### DATA
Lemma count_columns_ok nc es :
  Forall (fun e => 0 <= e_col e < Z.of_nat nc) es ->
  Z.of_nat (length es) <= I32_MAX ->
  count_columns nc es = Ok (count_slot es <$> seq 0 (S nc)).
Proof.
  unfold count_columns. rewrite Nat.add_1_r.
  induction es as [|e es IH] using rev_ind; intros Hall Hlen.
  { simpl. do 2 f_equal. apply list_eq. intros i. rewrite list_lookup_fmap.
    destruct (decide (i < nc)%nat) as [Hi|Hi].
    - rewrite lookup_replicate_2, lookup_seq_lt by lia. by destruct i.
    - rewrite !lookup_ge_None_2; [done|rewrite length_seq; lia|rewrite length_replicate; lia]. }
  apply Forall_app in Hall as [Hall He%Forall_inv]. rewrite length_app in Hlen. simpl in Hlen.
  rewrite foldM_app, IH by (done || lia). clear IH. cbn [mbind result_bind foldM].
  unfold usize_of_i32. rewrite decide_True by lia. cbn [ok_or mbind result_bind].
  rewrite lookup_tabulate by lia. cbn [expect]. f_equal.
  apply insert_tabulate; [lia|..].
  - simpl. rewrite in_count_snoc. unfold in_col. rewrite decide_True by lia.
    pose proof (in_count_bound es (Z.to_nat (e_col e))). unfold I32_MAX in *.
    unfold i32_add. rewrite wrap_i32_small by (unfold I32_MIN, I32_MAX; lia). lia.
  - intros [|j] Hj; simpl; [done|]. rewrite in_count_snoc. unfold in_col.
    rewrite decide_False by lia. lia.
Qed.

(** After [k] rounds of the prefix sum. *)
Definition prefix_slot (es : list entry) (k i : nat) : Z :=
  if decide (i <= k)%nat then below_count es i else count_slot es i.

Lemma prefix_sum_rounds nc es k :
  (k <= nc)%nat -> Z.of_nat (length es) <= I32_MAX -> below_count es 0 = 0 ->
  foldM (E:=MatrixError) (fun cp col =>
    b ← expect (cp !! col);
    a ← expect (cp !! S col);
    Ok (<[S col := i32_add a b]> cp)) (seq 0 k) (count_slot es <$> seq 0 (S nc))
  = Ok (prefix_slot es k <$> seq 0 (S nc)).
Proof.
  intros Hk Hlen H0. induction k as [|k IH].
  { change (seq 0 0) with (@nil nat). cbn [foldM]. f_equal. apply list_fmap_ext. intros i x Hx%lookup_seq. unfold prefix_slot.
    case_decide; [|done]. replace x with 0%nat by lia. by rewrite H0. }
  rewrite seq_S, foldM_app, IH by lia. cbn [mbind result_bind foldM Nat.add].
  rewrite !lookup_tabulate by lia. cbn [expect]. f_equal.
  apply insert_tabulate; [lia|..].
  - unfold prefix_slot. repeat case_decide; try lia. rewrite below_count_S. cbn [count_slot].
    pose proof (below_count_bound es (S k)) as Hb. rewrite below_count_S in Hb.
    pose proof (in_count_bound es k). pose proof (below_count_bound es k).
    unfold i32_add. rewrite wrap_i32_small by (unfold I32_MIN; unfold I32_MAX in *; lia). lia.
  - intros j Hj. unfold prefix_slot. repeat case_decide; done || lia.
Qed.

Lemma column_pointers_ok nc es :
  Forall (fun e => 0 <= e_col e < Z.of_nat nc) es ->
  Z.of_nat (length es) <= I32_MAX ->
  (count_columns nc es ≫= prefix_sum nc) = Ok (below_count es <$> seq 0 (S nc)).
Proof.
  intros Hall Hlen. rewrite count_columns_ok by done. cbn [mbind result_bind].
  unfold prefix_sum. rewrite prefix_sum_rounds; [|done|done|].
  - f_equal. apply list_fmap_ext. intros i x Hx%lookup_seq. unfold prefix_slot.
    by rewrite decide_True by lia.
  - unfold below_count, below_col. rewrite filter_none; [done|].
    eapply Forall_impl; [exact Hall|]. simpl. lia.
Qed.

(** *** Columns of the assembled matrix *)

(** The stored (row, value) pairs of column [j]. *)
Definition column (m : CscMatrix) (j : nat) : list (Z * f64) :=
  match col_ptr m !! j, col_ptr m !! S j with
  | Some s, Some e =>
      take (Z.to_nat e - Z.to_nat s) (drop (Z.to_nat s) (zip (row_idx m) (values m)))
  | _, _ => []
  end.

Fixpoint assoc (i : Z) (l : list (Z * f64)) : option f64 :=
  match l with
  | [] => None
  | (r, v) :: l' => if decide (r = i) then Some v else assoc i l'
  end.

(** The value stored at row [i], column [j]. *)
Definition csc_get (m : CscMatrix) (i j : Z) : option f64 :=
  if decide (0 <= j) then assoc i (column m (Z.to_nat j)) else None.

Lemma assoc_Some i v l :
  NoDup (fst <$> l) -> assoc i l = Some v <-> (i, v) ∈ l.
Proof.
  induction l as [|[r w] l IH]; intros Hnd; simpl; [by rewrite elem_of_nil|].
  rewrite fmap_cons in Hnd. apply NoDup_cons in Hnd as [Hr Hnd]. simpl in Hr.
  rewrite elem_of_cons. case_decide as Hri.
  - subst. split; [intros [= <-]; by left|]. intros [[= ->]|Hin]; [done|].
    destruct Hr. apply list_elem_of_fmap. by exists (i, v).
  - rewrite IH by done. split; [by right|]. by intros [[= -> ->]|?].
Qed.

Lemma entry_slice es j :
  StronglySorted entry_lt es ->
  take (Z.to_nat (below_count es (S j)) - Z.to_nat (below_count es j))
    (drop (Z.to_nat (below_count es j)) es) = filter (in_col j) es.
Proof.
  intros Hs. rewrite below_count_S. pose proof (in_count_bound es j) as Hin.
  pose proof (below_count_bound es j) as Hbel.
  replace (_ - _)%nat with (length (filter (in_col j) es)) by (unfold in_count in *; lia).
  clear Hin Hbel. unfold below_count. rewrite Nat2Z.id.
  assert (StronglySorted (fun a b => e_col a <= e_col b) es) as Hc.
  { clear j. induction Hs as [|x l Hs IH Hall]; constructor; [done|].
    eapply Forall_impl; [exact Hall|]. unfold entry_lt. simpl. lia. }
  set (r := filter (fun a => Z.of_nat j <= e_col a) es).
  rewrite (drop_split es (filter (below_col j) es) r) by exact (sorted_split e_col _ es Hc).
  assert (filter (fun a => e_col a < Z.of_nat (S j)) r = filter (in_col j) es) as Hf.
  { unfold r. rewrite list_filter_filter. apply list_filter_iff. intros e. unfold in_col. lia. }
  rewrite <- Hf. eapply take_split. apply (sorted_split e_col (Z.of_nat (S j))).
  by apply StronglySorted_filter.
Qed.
######
### DATA
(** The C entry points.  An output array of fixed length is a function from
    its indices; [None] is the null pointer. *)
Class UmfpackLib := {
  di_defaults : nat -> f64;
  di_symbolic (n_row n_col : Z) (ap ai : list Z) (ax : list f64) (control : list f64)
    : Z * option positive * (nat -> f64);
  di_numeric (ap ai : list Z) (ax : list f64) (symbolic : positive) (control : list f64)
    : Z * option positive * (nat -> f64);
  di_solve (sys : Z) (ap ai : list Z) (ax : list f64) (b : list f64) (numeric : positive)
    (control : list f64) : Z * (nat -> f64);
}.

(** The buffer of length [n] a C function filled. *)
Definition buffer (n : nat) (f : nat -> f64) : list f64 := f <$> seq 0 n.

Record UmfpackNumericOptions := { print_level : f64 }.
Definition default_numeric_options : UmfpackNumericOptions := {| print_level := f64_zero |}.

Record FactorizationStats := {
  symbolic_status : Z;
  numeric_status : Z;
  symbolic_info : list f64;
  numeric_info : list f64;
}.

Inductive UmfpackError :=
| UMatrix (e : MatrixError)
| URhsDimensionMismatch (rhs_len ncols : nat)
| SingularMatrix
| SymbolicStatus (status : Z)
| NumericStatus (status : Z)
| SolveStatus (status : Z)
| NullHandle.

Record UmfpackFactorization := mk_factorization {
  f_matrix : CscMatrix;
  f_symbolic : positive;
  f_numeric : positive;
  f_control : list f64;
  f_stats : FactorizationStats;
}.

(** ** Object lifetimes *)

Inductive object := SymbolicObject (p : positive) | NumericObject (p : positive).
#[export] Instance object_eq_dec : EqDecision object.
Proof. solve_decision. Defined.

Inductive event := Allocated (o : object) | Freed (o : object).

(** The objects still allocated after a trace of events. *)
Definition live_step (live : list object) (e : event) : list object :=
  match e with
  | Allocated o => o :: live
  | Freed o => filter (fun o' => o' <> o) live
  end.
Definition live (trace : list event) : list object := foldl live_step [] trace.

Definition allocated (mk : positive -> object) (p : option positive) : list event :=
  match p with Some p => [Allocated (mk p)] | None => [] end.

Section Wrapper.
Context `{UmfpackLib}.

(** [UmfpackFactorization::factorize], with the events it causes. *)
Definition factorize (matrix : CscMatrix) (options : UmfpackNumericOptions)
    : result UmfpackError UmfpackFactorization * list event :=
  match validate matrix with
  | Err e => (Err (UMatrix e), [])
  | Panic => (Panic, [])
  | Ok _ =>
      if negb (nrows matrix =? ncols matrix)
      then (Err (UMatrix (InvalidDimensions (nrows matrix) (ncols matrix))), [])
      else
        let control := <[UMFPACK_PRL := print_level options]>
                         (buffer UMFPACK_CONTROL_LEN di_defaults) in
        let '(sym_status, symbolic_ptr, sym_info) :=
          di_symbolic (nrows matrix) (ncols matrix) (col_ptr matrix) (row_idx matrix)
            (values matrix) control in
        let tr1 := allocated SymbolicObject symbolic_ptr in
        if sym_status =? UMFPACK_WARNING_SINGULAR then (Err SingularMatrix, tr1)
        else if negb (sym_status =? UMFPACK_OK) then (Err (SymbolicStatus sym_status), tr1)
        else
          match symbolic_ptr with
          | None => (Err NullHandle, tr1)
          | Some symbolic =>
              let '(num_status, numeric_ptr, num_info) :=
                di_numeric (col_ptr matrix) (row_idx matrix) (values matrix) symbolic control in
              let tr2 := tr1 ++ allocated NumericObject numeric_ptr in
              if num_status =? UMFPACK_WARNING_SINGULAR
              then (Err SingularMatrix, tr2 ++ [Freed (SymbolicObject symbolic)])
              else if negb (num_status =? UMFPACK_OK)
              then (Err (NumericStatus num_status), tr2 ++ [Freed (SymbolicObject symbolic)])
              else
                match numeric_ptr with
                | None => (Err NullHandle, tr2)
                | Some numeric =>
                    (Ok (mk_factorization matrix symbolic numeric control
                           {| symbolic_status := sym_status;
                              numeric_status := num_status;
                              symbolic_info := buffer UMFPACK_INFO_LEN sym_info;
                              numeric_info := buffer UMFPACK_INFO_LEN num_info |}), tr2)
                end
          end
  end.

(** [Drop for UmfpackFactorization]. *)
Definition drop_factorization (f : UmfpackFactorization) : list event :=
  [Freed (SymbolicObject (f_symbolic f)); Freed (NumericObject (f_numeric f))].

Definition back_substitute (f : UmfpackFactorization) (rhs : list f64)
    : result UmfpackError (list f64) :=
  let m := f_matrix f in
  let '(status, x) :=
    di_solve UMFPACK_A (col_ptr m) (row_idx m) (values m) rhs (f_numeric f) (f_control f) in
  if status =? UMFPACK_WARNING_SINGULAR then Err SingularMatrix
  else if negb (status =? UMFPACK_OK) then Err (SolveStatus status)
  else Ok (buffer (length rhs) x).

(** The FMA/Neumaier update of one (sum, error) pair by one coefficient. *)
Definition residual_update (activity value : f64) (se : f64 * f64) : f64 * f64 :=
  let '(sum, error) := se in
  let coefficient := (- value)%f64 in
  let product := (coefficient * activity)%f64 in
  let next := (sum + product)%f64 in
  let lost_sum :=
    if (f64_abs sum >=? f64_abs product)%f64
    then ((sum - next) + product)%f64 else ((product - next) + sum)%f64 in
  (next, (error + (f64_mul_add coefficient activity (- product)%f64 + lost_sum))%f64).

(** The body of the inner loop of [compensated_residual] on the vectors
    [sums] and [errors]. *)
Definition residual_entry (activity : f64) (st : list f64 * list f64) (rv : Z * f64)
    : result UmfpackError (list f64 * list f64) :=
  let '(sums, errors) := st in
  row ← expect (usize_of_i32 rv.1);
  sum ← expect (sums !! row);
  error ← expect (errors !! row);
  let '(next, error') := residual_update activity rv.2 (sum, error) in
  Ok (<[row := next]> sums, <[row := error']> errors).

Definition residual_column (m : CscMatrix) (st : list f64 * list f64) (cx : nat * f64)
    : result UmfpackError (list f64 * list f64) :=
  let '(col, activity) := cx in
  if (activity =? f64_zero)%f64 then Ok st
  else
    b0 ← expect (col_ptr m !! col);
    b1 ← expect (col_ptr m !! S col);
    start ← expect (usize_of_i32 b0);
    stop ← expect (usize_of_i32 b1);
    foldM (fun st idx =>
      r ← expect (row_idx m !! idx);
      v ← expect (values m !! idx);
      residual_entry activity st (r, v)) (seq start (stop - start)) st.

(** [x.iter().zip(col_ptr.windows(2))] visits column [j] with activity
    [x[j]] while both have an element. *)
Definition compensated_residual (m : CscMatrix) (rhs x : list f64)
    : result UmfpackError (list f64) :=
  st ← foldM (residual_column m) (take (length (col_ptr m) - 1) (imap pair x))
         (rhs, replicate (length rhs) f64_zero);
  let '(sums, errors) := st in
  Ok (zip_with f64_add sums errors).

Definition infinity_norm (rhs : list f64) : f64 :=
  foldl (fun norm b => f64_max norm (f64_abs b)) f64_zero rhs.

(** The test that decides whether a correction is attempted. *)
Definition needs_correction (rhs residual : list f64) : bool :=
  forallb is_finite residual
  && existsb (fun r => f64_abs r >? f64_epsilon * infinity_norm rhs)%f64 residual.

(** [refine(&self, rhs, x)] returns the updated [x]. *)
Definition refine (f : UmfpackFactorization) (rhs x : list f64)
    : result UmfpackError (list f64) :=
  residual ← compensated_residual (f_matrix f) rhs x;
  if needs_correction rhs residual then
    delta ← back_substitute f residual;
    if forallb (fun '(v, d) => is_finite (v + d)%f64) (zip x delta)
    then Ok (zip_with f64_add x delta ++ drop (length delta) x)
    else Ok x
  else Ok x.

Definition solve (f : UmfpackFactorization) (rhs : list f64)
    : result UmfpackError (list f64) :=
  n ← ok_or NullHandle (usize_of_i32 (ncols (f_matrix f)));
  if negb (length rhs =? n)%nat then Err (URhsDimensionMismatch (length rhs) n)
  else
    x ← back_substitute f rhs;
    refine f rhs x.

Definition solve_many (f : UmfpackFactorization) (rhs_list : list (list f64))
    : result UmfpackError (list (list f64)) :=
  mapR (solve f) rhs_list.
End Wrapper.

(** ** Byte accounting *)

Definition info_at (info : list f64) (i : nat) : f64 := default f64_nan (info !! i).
######
### DATA
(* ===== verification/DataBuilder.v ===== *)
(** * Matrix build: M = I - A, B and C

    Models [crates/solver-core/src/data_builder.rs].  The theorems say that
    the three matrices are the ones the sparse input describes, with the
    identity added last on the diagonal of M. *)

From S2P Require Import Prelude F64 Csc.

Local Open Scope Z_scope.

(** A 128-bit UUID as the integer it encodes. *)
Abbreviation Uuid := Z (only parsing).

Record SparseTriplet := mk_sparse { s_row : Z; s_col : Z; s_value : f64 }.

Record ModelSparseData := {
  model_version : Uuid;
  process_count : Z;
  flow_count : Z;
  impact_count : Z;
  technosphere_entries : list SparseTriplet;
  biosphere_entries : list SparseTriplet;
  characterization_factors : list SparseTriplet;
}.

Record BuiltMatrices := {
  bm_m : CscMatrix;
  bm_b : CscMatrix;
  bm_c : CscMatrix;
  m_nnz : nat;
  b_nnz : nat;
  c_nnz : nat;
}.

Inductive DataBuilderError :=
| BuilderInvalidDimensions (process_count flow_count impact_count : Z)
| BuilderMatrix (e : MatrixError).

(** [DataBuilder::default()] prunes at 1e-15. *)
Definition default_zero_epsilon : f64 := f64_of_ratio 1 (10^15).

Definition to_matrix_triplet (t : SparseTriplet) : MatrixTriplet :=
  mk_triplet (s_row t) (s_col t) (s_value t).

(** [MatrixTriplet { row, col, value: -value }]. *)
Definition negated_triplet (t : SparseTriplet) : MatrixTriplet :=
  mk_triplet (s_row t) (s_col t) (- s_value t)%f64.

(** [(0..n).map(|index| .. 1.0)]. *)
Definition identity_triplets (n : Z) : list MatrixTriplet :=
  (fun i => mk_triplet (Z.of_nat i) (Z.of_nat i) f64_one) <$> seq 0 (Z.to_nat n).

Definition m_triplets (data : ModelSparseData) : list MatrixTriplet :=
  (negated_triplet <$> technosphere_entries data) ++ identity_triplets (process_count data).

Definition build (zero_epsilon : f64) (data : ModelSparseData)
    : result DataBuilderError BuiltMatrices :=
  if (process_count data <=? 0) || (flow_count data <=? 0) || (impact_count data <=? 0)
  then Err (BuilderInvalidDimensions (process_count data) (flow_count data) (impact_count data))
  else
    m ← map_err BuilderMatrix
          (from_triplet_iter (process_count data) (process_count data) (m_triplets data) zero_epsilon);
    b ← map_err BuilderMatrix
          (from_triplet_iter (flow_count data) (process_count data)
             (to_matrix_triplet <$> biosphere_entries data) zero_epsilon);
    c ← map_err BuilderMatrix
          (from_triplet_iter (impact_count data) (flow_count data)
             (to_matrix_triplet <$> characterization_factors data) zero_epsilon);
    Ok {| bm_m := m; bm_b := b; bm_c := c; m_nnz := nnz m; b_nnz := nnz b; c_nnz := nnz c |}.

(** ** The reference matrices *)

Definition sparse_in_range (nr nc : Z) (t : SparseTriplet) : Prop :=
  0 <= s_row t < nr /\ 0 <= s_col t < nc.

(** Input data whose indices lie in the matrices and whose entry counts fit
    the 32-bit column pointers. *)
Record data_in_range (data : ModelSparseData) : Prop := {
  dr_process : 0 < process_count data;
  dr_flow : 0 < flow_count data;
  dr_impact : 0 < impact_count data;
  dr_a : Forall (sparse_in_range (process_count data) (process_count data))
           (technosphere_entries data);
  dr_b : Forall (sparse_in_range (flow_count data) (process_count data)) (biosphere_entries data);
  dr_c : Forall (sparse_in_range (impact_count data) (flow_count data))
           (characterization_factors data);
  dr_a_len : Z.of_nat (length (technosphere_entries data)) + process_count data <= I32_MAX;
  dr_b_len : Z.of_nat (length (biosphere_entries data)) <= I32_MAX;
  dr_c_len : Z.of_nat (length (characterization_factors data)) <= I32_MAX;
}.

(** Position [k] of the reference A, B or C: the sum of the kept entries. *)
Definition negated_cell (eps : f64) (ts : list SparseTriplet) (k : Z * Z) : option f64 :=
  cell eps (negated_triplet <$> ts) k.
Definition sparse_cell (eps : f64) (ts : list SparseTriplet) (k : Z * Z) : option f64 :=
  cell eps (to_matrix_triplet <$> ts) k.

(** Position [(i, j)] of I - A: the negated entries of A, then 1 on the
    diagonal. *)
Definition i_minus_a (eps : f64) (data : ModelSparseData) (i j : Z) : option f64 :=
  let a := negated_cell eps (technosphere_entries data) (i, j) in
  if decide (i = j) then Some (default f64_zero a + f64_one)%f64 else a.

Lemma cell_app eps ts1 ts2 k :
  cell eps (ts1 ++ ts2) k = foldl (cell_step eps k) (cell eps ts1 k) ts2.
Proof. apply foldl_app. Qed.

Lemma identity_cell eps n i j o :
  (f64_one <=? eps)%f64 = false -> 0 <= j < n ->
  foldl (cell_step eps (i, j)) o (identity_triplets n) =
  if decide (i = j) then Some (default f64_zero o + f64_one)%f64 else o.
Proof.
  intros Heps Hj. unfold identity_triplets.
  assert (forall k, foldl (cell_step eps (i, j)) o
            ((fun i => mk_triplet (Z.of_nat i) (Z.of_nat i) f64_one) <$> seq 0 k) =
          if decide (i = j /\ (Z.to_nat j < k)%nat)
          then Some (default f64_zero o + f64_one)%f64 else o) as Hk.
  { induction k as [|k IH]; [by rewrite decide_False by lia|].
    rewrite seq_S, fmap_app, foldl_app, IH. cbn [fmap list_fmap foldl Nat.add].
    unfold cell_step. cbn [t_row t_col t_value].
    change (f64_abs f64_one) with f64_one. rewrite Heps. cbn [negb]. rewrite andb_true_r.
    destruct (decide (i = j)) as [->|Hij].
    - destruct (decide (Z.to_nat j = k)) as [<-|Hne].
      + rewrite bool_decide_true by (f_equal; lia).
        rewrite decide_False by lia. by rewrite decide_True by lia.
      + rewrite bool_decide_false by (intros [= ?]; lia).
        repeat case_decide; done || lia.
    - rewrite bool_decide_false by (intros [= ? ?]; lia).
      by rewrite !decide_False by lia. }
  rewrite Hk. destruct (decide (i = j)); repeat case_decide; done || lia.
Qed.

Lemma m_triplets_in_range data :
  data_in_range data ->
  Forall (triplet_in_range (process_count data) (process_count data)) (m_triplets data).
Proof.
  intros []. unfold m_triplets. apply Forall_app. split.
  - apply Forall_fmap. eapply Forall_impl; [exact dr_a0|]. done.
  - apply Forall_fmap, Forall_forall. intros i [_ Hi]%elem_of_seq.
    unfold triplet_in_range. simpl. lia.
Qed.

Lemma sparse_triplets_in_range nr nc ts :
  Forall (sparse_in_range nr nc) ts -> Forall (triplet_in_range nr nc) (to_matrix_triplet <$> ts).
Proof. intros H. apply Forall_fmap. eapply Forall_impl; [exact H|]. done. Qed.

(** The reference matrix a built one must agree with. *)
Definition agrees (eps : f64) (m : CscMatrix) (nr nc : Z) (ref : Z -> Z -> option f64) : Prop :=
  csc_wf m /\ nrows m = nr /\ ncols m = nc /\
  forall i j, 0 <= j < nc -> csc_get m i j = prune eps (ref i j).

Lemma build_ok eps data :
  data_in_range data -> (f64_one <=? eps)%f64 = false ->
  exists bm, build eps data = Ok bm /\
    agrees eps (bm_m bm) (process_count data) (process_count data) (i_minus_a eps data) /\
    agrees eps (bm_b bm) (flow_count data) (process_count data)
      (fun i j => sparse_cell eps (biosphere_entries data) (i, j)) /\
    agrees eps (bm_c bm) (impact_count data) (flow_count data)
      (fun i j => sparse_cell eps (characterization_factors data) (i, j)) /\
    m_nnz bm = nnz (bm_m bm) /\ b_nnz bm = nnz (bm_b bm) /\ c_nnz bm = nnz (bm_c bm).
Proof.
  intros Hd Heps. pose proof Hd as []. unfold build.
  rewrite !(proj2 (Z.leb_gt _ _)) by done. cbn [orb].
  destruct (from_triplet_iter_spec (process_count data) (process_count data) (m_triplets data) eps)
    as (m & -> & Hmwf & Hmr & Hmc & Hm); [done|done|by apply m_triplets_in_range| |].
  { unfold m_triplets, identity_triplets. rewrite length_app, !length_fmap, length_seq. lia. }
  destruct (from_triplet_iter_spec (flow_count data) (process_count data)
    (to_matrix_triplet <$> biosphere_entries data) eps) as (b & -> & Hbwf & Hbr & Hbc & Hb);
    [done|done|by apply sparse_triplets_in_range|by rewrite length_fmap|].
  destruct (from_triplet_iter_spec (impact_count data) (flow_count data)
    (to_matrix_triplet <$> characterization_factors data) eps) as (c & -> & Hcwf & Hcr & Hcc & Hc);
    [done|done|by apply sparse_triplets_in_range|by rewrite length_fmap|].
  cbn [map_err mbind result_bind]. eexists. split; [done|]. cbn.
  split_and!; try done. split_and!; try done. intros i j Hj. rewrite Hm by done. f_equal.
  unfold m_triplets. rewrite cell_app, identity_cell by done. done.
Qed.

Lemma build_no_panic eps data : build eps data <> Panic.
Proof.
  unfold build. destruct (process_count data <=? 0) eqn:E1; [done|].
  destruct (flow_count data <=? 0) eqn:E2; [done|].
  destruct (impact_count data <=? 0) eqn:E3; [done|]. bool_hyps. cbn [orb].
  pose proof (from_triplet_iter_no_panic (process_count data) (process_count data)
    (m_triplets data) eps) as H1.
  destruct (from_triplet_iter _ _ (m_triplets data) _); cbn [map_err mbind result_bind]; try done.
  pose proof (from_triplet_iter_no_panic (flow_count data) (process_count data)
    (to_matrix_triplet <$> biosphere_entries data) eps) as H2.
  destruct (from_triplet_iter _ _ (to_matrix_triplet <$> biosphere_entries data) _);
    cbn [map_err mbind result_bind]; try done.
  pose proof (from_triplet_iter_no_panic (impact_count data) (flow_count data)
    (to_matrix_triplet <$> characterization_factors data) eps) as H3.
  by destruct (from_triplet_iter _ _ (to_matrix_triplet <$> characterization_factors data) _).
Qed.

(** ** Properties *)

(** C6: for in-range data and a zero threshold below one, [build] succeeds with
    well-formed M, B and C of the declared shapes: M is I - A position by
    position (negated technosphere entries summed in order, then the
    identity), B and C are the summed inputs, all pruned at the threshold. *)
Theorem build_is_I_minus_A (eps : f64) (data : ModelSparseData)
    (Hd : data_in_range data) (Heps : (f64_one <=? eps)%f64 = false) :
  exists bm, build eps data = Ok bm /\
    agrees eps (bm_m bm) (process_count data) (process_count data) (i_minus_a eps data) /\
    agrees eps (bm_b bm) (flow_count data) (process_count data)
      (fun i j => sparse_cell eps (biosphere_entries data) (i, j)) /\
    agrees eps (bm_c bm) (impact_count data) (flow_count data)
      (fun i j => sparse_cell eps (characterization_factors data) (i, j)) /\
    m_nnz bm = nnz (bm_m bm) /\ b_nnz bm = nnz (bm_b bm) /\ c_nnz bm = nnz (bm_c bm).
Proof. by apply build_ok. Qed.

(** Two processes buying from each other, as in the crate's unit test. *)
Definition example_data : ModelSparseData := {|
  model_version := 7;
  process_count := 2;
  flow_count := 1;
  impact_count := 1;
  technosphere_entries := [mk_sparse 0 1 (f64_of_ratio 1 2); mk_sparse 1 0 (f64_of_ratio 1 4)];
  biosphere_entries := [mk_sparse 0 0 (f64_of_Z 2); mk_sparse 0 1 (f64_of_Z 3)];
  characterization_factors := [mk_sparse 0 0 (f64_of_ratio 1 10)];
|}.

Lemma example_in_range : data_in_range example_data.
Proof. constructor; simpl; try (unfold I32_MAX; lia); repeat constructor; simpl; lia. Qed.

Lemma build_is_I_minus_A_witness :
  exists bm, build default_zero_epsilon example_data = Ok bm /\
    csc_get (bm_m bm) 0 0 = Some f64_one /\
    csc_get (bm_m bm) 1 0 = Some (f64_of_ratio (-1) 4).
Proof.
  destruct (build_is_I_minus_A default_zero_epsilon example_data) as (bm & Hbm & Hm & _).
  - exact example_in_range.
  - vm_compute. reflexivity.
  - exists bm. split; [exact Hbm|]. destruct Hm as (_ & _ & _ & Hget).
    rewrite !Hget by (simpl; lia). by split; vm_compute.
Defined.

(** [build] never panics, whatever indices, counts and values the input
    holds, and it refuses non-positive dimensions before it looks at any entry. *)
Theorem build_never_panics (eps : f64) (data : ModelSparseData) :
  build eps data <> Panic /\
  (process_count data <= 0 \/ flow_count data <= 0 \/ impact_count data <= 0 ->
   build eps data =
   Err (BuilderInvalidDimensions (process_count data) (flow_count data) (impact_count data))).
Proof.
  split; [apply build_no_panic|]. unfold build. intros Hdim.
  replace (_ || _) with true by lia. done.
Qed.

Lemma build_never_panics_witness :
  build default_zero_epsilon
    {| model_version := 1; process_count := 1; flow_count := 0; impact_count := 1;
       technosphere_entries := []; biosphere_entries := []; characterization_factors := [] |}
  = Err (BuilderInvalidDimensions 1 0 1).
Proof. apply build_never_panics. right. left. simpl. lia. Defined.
######
With the first line being the one containing "characterization_factors data) zero_epsilon);" and the last line the one containing "0 <= s_row t < nr /\ 0 <= s_col t < nc.", transcribe exactly the lines above that fall in that range.

             (to_matrix_triplet <$> characterization_factors data) zero_epsilon);
    Ok {| bm_m := m; bm_b := b; bm_c := c; m_nnz := nnz m; b_nnz := nnz b; c_nnz := nnz c |}.

(** ** The reference matrices *)

Definition sparse_in_range (nr nc : Z) (t : SparseTriplet) : Prop :=
  0 <= s_row t < nr /\ 0 <= s_col t < nc.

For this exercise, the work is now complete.